About 4,000 striking teachers and students marched in Athens to protest the cuts, carrying black flags, while some scuffled with police. Earlier, about 100 Communist Party supporters broke through the gates of the Acropolis and hung banners in Greek and English reading "Peoples of Europe Rise Up," to the amusement of tourists allowed in despite the disruption.
The cutbacks were announced on Sunday, as a precondition for the loans from the International Monetary Fund and the other 15 EU countries using the euro. The aid, spread over three years, is Greece's only hope of paying off euro8.5 billion ($11 billion) in debt that matures May 19 -- or defaulting.

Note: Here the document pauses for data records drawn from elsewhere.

(* ===== verification/Live.v ===== *)
(** * Steps on one stream

    [live Φ p rest]: the invariant of [Invariant] holds, stream [p] is live
    and satisfies [Φ], and the other streams are [rest]. The operations the
    handlers are made of keep it; a handler is then checked by going through
    its text. [over p rest] also allows the stream to be gone: it is what
    holds after a handler that may destroy its stream. *)

From S2P Require Import Prelude SeqNum SpscQueue MemPool RingBuffer SendBuffer AddrPool Rss.
From S2P Require Import Machine Wp Lists TcpOptions FlowTable Network Faults StreamOps Invariant Boot StreamInv.

Section live.
Context `{Env}.
Implicit Types (m : mtcp_manager) (s : tcp_stream) (p q : ptr) (Φ : tcp_stream -> Prop)
  (rest : gmap ptr tcp_stream).

Definition live Φ p rest m : Prop :=
  wf m /\ delete p (streams m) = rest /\ exists s, streams m !! p = Some s /\ Φ s.

Definition over p rest m : Prop := wf m /\ delete p (streams m) = rest.

Lemma live_over Φ p rest m : live Φ p rest m -> over p rest m.
Proof. by intros (? & ? & _). Qed.

Lemma live_weak Φ Φ' p rest m : (forall s, Φ s -> Φ' s) -> live Φ p rest m -> live Φ' p rest m.
Proof. intros HΦ (? & ? & s & ? & ?). split_and!; eauto. Qed.

(** The stream of [p] is [s]. *)
Lemma live_at Φ p rest m : live Φ p rest m -> exists s, Φ s /\ live (eq s) p rest m /\ streams m !! p = Some s.
Proof. intros (? & ? & s & ? & ?). exists s. split; [done|split; [|done]]. split_and!; eauto. Qed.

(** ** Rules *)

Definition T (s : tcp_stream) : Prop := True.

Section rules.
Context (E : fault -> Prop) (HE : forall e, calm e -> E e).

Lemma shift_live Φ p m s rest m' : Φ s -> shift m p s m' -> delete p (streams m) = rest -> live Φ p rest m'.
Proof using. intros HΦ (Hw & Hs & _) <-. split_and!; [done|by rewrite Hs, delete_insert_eq|]. exists s. by rewrite Hs, lookup_insert_eq. Qed.

(** An operation with a run that moves stream [p]. *)
Lemma keeps_runs {A} (c : M A) Φ p rest :
  (forall m s, wf m -> streams m !! p = Some s -> Φ s -> runs_in c m p Φ) -> keeps E (live Φ p rest) c.
Proof using HE.
  intros Hc m (Hw & Hr & s & Hp & HΦ). destruct (Hc m s Hw Hp HΦ) as (s' & HΦ' & a & m' & Eq & Hsh).
  unfold wp. rewrite Eq. by eapply shift_live.
Qed.

Lemma keeps_get {A} (k : tcp_stream -> M A) Φ p rest :
  (forall s, Φ s -> keeps E (live Φ p rest) (k s)) -> keeps E (live Φ p rest) (bind (get_stream p) k).
Proof using HE.
  intros Hk m Hm. destruct (live_at _ _ _ _ Hm) as (s & HΦ & _ & Hp).
  eapply wp_bind, wp_get_stream; [exact Hp|]. by apply Hk.
Qed.

(** An update that changes no list flag, no address and no pool chunk. *)
Definition quiet (f : tcp_stream -> tcp_stream) : Prop := forall s, flags (f s) = flags s /\ identity (f s) = identity s.
Definition quiet_snd (f : tcp_send_vars -> tcp_send_vars) : Prop := forall v,
  (on_control_list (f v), on_send_list (f v), on_ack_list (f v), nif_out (f v)) =
  (on_control_list v, on_send_list v, on_ack_list v, nif_out v).

(** [Φ] is about the sender lists and the queued acknowledgements only. *)
Definition on_lists s :=
  (on_control_list (sndvar s), on_send_list (sndvar s), on_ack_list (sndvar s), nif_out (sndvar s), ack_cnt (sndvar s)).
Definition sendable Φ : Prop := forall s s', on_lists s' = on_lists s -> Φ s -> Φ s'.

Lemma sendable_T : sendable T.
Proof using. done. Qed.

Lemma sendable_at v : sendable (fun s => on_lists s = v).
Proof using. by intros s s' ->. Qed.

Lemma keeps_upd f Φ p rest : (forall s, Φ s -> Φ (f s)) -> quiet f -> keeps E (live Φ p rest) (upd_stream p f).
Proof using HE.
  intros HΦ Hq. apply keeps_runs. intros m s Hw Hp Hs. exists (f s). destruct (Hq s) as [Hf Hi].
  split; [by apply HΦ|by apply runs_upd].
Qed.

Lemma keeps_upd_snd f Φ p rest :
  (forall s, Φ s -> Φ (s <| sndvar := f (sndvar s) |>)) -> quiet_snd f -> keeps E (live Φ p rest) (upd_snd p f).
Proof using HE.
  intros HΦ Hq. apply keeps_upd; [done|]. intros s. pose proof (Hq (sndvar s)) as Hv. injection Hv as E1 E2 E3 E4.
  unfold flags, identity. cbn. by rewrite E1, E2, E3, E4.
Qed.

Lemma keeps_upd_rcv f Φ p rest : (forall s, Φ s -> Φ (s <| rcvvar := f (rcvvar s) |>)) -> keeps E (live Φ p rest) (upd_rcv p f).
Proof using HE. intros HΦ. by apply keeps_upd. Qed.

(** Changes outside the part the invariant reads. *)
Definition core_inv (I : mtcp_manager -> Prop) : Prop := forall m m', core m' = core m -> I m -> I m'.

Lemma live_core Φ p rest : core_inv (live Φ p rest).
Proof using.
  intros m m' Ec (Hw & Hr & Hs). assert (streams m' = streams m) as Es by (unfold core in Ec; congruence).
  split_and!; [by eapply wf_core|by rewrite Es|by rewrite Es].
Qed.

Lemma over_core p rest : core_inv (over p rest).
Proof using.
  intros m m' Ec (Hw & Hr). assert (streams m' = streams m) as Es by (unfold core in Ec; congruence).
  split; [by eapply wf_core|by rewrite Es].
Qed.

Lemma keeps_core f I : core_inv I -> (forall m, core (f m) = core m) -> keeps E I (modify f).
Proof using HE. intros HI Hf. apply keeps_modify. intros m. by apply HI. Qed.

Lemma keeps_faults {A} (r : res A) I : faults_in calm r -> keeps E I (lift r).
Proof using HE. intros Hr. apply keeps_lift. intros e He. by apply HE, Hr. Qed.

Lemma keeps_calm {A} e I : calm e -> keeps E I (throw (A := A) e).
Proof using HE. intros He. by apply keeps_throw, HE. Qed.

Lemma keeps_assert_ b I : keeps E I (assert b).
Proof using HE. apply keeps_assert, HE. calm_fault. Qed.

(** A step from one invariant to another. *)
Definition leads {A} (I J : mtcp_manager -> Prop) (c : M A) : Prop := forall m, I m -> wp E c (fun _ m' => J m') m.

Lemma keeps_leads {A} (I J : mtcp_manager -> Prop) (c : M A) : (forall m, I m -> J m) -> keeps E I c -> leads I J c.
Proof using. intros HIJ Hc m Hm. eapply wp_mono; [by apply Hc|]. intros a m1 ?. by apply HIJ. Qed.

Lemma leads_bind {A B} (I K J : mtcp_manager -> Prop) (c : M A) (k : A -> M B) :
  leads I K c -> (forall a, leads K J (k a)) -> leads I J (bind c k).
Proof using. intros Hc Hk m Hm. apply wp_bind. eapply wp_mono; [by apply Hc|]. intros a m' ?. by apply Hk. Qed.

Lemma leads_get {A} (k : tcp_stream -> M A) Φ p rest J :
  (forall s, Φ s -> leads (live Φ p rest) J (k s)) -> leads (live Φ p rest) J (bind (get_stream p) k).
Proof using.
  intros Hk m Hm. destruct (live_at _ _ _ _ Hm) as (s & HΦ & _ & Hp).
  eapply wp_bind, wp_get_stream; [exact Hp|]. by apply Hk.
Qed.

Lemma leads_when b c I J : (forall m, I m -> J m) -> leads I J c -> leads I J (when b c).
Proof using. intros HIJ Hc. destruct b; [done|]. intros m Hm. by apply wp_ret, HIJ. Qed.

Lemma leads_ret {A} (a : A) (I J : mtcp_manager -> Prop) : (forall m, I m -> J m) -> leads I J (ret a).
Proof using. intros HIJ m Hm. by apply wp_ret, HIJ. Qed.

(** *** Lists *)

Section ops.
Context (p : ptr) (rest : gmap ptr tcp_stream).

Lemma AddtoControlList_keeps ts : keeps E (live T p rest) (AddtoControlList p ts).
Proof using HE. apply keeps_runs. intros m s Hw Hp _. eexists. split; [done|]. by apply AddtoControlList_ok. Qed.

Lemma AddtoSendList_keeps : keeps E (live T p rest) (AddtoSendList p).
Proof using HE.
  intros m (Hw & Hr & s & Hp & _). destruct (sndbuf (sndvar s)) as [b|] eqn:Eb.
  - destruct (AddtoSendList_ok m p s Hw Hp) as (a & m' & Eq & Hsh); [by rewrite Eb|].
    unfold wp. rewrite Eq. by eapply shift_live.
  - destruct (sender_exists m p s Hw Hp) as (i & d & Hi & Hd). unfold wp, AddtoSendList, bind.
    rewrite (the_sender_ok m p s i Hp Hi). unfold get_stream. rewrite Hp, Eb. apply HE. calm_fault.
Qed.

Lemma AddtoACKList_keeps : keeps E (live T p rest) (AddtoACKList p).
Proof using HE. apply keeps_runs. intros m s Hw Hp _. eexists. split; [done|]. by apply AddtoACKList_ok. Qed.

Lemma RemoveFromControlList_keeps : keeps E (live T p rest) (RemoveFromControlList p).
Proof using HE. apply keeps_runs. intros m s Hw Hp _. eexists. split; [done|]. by apply RemoveFromControlList_ok. Qed.

Lemma RemoveFromSendList_keeps : keeps E (live T p rest) (RemoveFromSendList p).
Proof using HE. apply keeps_runs. intros m s Hw Hp _. eexists. split; [done|]. by apply RemoveFromSendList_ok. Qed.

Lemma AddtoRTOList_keeps Φ : sendable Φ -> keeps E (live Φ p rest) (AddtoRTOList p).
Proof using HE.
  intros HΦ. apply keeps_runs. intros m s Hw Hp Hs. destruct (AddtoRTOList_some m p s Hw Hp) as (k & Hk).
  eexists. split; [|exact Hk]. by apply (HΦ s).
Qed.

Lemma RemoveFromRTOList_keeps Φ : sendable Φ -> keeps E (live Φ p rest) (RemoveFromRTOList p).
Proof using HE.
  intros HΦ. apply keeps_runs. intros m s Hw Hp Hs. eexists. split; [|by apply RemoveFromRTOList_ok]. by apply (HΦ s).
Qed.

Lemma AddtoTimewaitList_keeps ts : keeps E (live T p rest) (AddtoTimewaitList p ts).
Proof using HE. apply keeps_runs. intros m s Hw Hp _. eexists. split; [done|]. by apply AddtoTimewaitList_ok. Qed.

Lemma UpdateTimeoutList_keeps Φ : keeps E (live Φ p rest) (UpdateTimeoutList p).
Proof using HE. apply keeps_runs. intros m s Hw Hp Hs. exists s. split; [done|]. by apply UpdateTimeoutList_ok. Qed.

Lemma RemoveFromTimewaitList_keeps : keeps E (live T p rest) (RemoveFromTimewaitList p).
Proof using HE.
  intros m (Hw & Hr & s & Hp & _). destruct (on_timewait_list s) eqn:Et.
  - destruct (RemoveFromTimewaitList_ok m p s Hw Hp Et) as (a & m' & Eq & Hsh).
    unfold wp. rewrite Eq. by eapply shift_live.
  - unfold wp, RemoveFromTimewaitList, bind, get_stream. rewrite Hp, Et. apply HE. calm_fault.
Qed.

Lemma AddtoTimeoutList_keeps : 0 < tcp_timeout -> keeps E (live T p rest) (AddtoTimeoutList p).
Proof using HE.
  intros Ht m (Hw & Hr & s & Hp & _). destruct (on_timeout_list s) eqn:Et.
  - unfold wp, AddtoTimeoutList, bind, get_stream. rewrite Hp, Et. apply HE. calm_fault.
  - destruct (AddtoTimeoutList_ok m p s Hw Hp Ht Et) as (a & m' & Eq & Hsh).
    unfold wp. rewrite Eq. by eapply shift_live.
Qed.

Lemma UpdateRetransmissionTimer_keeps ts : keeps E (live T p rest) (UpdateRetransmissionTimer p ts).
Proof using HE.
  intros m (Hw & Hr & s & Hp & _). destruct (Z.ltb_spec 0 (rto (sndvar s))) as [Hlt|Hge].
  - destruct (UpdateRetransmissionTimer_ok m p s ts Hw Hp Hlt) as (s' & _ & a & m' & Eq & Hsh).
    unfold wp. rewrite Eq. by eapply shift_live.
  - unfold wp, UpdateRetransmissionTimer, bind, get_stream, assert. rewrite Hp.
    destruct (Z.ltb_spec 0 (rto (sndvar s))); [lia|]. apply HE. calm_fault.
Qed.

Lemma start_timeout_keeps : keeps E (live T p rest) (when (0 <? tcp_timeout) (AddtoTimeoutList p)).
Proof using HE. unfold when. destruct (Z.ltb_spec 0 tcp_timeout); [by apply AddtoTimeoutList_keeps|apply keeps_ret]. Qed.

(** [ack_cnt] and [is_wack] are not read by the invariant. *)
Lemma EnqueueACK_keeps ts o : keeps E (live T p rest) (EnqueueACK p ts o).
Proof using HE.
  apply keeps_get. intros s _. apply keeps_bind; [|intros _; apply AddtoACKList_keeps].
  destruct o; try destruct (_ <? _); try destruct (_ =? _); first [apply keeps_ret|by apply keeps_upd_snd].
Qed.

(** *** Destruction *)

Lemma DestroyTCPStream_leads : leads (live T p rest) (over p rest) (DestroyTCPStream p).
Proof using HE.
  intros m (Hw & Hr & s & Hp & _). eapply wp_mono; [apply (DestroyTCPStream_wp E m p s Hw Hp)|].
  - intros b e _ He. by eapply HE, SBFree_faults.
  - intros c b e _ He. by eapply HE, RBFree_faults.
  - intros _ m' (Hw' & Hs' & _). split; [done|]. rewrite Hs', delete_delete_eq. done.
Qed.
End ops.
End rules.
End live.

Lemma keeps_tame {A} (r : res A) I : faults_in tame r -> keeps tame I (lift r).
Proof. apply keeps_lift. Qed.

(** ** Automation *)

Create HintDb live discriminated.
#[export] Hint Resolve sendable_T sendable_at live_core over_core : live.
#[export] Hint Resolve AddtoControlList_keeps AddtoSendList_keeps AddtoACKList_keeps RemoveFromControlList_keeps
  RemoveFromSendList_keeps AddtoRTOList_keeps RemoveFromRTOList_keeps AddtoTimewaitList_keeps
  UpdateTimeoutList_keeps RemoveFromTimewaitList_keeps start_timeout_keeps UpdateRetransmissionTimer_keeps
  EnqueueACK_keeps : live.

Ltac solve_respects :=
  first [ intros; exact I
        | match goal with HΦ : sendable ?Φ |- _ =>
            let s := fresh "s" in intros s; apply (HΦ s); repeat case_match; reflexivity end ].
Ltac solve_quiet := intros ?; repeat case_match; first [reflexivity|split; reflexivity].

(** One step through the text of a handler. *)
Ltac keep_step :=
  lazymatch goal with
  | |- forall _, _ => intros ?
  | |- keeps _ _ (ret _) => apply keeps_ret
  | |- keeps _ _ (gets _) => apply keeps_gets
  | |- keeps _ _ (bind (get_stream ?p) _) => apply keeps_get; [assumption|]
  | |- keeps _ _ (bind _ _) => apply keeps_bind
  | |- keeps _ _ (when (0 <? tcp_timeout) _) => solve [eauto with live]
  | |- keeps _ _ (when _ _) => apply keeps_when
  | |- keeps _ _ (assert _) => apply keeps_assert_; assumption
  | |- keeps _ _ (throw _) => apply keeps_calm; [assumption|calm_fault]
  | |- keeps _ _ (upd_stream _ _) => apply keeps_upd; [assumption|solve_respects|solve_quiet]
  | |- keeps _ _ (set_state _ _) => apply keeps_upd; [assumption|solve_respects|solve_quiet]
  | |- keeps _ _ (upd_snd _ _) => apply keeps_upd_snd; [assumption|solve_respects|solve_quiet]
  | |- keeps _ _ (upd_rcv _ _) => apply keeps_upd_rcv; [assumption|solve_respects]
  | |- keeps _ _ (modify _) => apply keeps_core; [assumption|solve [eauto with live]|reflexivity]
  | |- keeps _ _ (lift _) => first [ apply keeps_faults; [assumption|solve [faults]]
                                   | apply keeps_tame; solve [faults] ]
  | |- keeps _ _ (let _ := _ in _) => cbv zeta
  | |- keeps _ _ (match ?x with _ => _ end) => destruct x
  | |- keeps _ _ _ => solve [eauto with live]
  end.
Ltac keep := repeat keep_step.

Create HintDb ends discriminated.
#[export] Hint Resolve DestroyTCPStream_leads : ends.

(** The same for a handler that may end with the stream destroyed. *)
Ltac lead :=
  lazymatch goal with
  | |- forall _, _ => intros ?; lead
  | |- leads _ _ _ (let _ := _ in _) => cbv zeta; lead
  | |- leads _ ?I ?I (ret _) => apply leads_ret; done
  | |- leads _ (live _ _ _) (over _ _) (ret _) => apply leads_ret; apply live_over
  | |- leads _ (live _ ?p _) _ (bind (get_stream ?p) _) => apply leads_get; lead
  | |- leads ?E ?I ?J (bind _ _) =>
      first [ apply (leads_bind E I I J);
                [match goal with |- leads _ _ _ ?c => change (keeps E I c) end; solve [keep]|lead]
            | apply (leads_bind E I J J); [lead|intros ?; apply leads_ret; done] ]
  | |- leads _ _ _ (match ?x with _ => _ end) => destruct x; lead
  | |- leads _ _ _ (when _ _) =>
      first [ apply keeps_leads; [apply live_over|solve [keep]] | apply leads_when; [apply live_over|lead] ]
  | |- leads _ _ _ _ => first [ solve [eauto with ends] | apply keeps_leads; [apply live_over|solve [keep]] ]
  end.
(** ** Acknowledgements *)

(** Send the [ack_cnt] queued acknowledgements: one iteration for each, and
    one to leave. *)
Fixpoint ack_burst (fuel : nat) (p : ptr) (cur_ts : Z) : M unit :=
  match fuel with
  | O => throw OutOfFuel
  | S fuel =>
      let* s := get_stream p in
      if 0 <? ack_cnt (sndvar s) then
        let* r := SendTCPPacket p cur_ts TCP_FLAG_ACK [] in
        if r <? 0 then ret tt
        else
          upd_snd p (fun v => v <| ack_cnt := ack_cnt v - 1 |>) ;;;
          ack_burst fuel p cur_ts
      else ret tt
  end.

(** Whether the queued acknowledgement is still due. *)
Definition to_ack (s : tcp_stream) : bool :=
  match state s with
  | TCP_ST_ESTABLISHED | TCP_ST_CLOSE_WAIT | TCP_ST_FIN_WAIT_1 | TCP_ST_FIN_WAIT_2 | TCP_ST_TIME_WAIT =>
      match rcvbuf (rcvvar s) with
      | Some (_, b) => TCP_SEQ_LEQ (rcv_nxt s) (u32 (head_seq b + merged_len b))
      | None => false
      end
  | _ => false
  end.

Definition leave_ack_list (i : sender_id) (p : ptr) : M unit :=
  upd_snd p (fun v => v <| on_ack_list := false |>) ;;;
  let* d := get_sender i in
  let* l := lift (tailq_remove p (ack_list d)) in
  upd_sender i (fun d => d <| ack_list := l |> <| ack_list_cnt := ack_list_cnt d - 1 |>).

Definition send_acks (i : sender_id) (p : ptr) (cur_ts : Z) : M unit :=
  let* s := get_stream p in
  (if to_ack s then
     ack_burst (S (Z.to_nat (ack_cnt (sndvar s)))) p cur_ts ;;;
     let* s := get_stream p in
     when (is_wack (sndvar s))
       (upd_snd p (fun v => v <| is_wack := false |>) ;;;
        let* r := SendTCPPacket p cur_ts (Z.lor TCP_FLAG_ACK TCP_FLAG_WACK) [] in
        when (r <? 0) (upd_snd p (fun v => v <| is_wack := true |>))) ;;;
     let* s := get_stream p in
     when (negb (negb (ack_cnt (sndvar s) =? 0) || is_wack (sndvar s))) (leave_ack_list i p)
   else
     upd_snd p (fun v => v <| ack_cnt := 0 |> <| is_wack := false |>) ;;;
     leave_ack_list i p) ;;;
  let* s := get_stream p in
  when (control_list_waiting s && negb (on_send_list (sndvar s)))
    (upd_stream p (fun s => s <| control_list_waiting := false |>) ;;; AddtoControlList p cur_ts).

Fixpoint ack_loop (fuel : nat) (i : sender_id) (cur_ts thresh cnt : Z) (cur last : option ptr) : M Z :=
  match cur with
  | None => ret cnt
  | Some p =>
      match fuel with
      | O => throw OutOfFuel
      | S fuel =>
          let cnt := cnt + 1 in
          if thresh <? cnt then ret cnt
          else
            let* d := get_sender i in
            let* next := lift (next_of p (ack_list d)) in
            let* s := get_stream p in
            (if on_ack_list (sndvar s) then send_acks i p cur_ts
             else
               let* l := lift (tailq_remove p (ack_list d)) in
               upd_sender i (fun d => d <| ack_list := l |> <| ack_list_cnt := ack_list_cnt d - 1 |>)) ;;;
            if decide (Some p = last) then ret cnt
            else ack_loop fuel i cur_ts thresh cnt next last
      end
  end.

Definition WriteTCPACKList (i : sender_id) (cur_ts thresh : Z) : M Z :=
  let* d := get_sender i in
  ack_loop (S (Z.to_nat thresh)) i cur_ts thresh 0 (hd_error (ack_list d)) (last (ack_list d)).

(** ** All senders: [WritePacketsToChunks] of [core.c] *)

Definition write_sender (i : sender_id) (cur_ts : Z) : M unit :=
  let thresh := max_concurrency in
  let* d := get_sender i in
  when (negb (control_list_cnt d =? 0)) (WriteTCPControlList i cur_ts thresh ;;; ret tt) ;;;
  let* d := get_sender i in
  when (negb (ack_list_cnt d =? 0)) (WriteTCPACKList i cur_ts thresh ;;; ret tt) ;;;
  let* d := get_sender i in
  when (negb (send_list_cnt d =? 0)) (WriteTCPDataList i cur_ts thresh ;;; ret tt).

Fixpoint write_senders (l : list nat) (cur_ts : Z) : M unit :=
  match l with
  | [] => ret tt
  | i :: l => write_sender (NSender i) cur_ts ;;; write_senders l cur_ts
  end.

Definition WritePacketsToChunks (cur_ts : Z) : M unit :=
  write_sender GSender cur_ts ;;; write_senders (seq 0 (Z.to_nat eths_num)) cur_ts.
End out.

Yet market reaction to the bailout deal was "lukewarm at best," said analyst Mitul Kotecha at Credit Agricole CIB Research.
"Concerns about parliamentary approvals, implementation-execution risk, prospects for relatively weaker growth in Europe, as well as contagion to Spain and Portugal, has tempered any enthusiasm towards the package," Kotecha said.
"Despite the large size of the loan package there are growing worries that it will be insufficient to cover Greece's funding requirements over the next three years. All of this implies that the euro will remain vulnerable for some time yet."
State employees, including school teachers and hospital workers, began a 48-hour strike Tuesday. Larger protests are expected today, when a general strike will halt air, sea and rail transport while effectively shutting down the country's bloated public sector.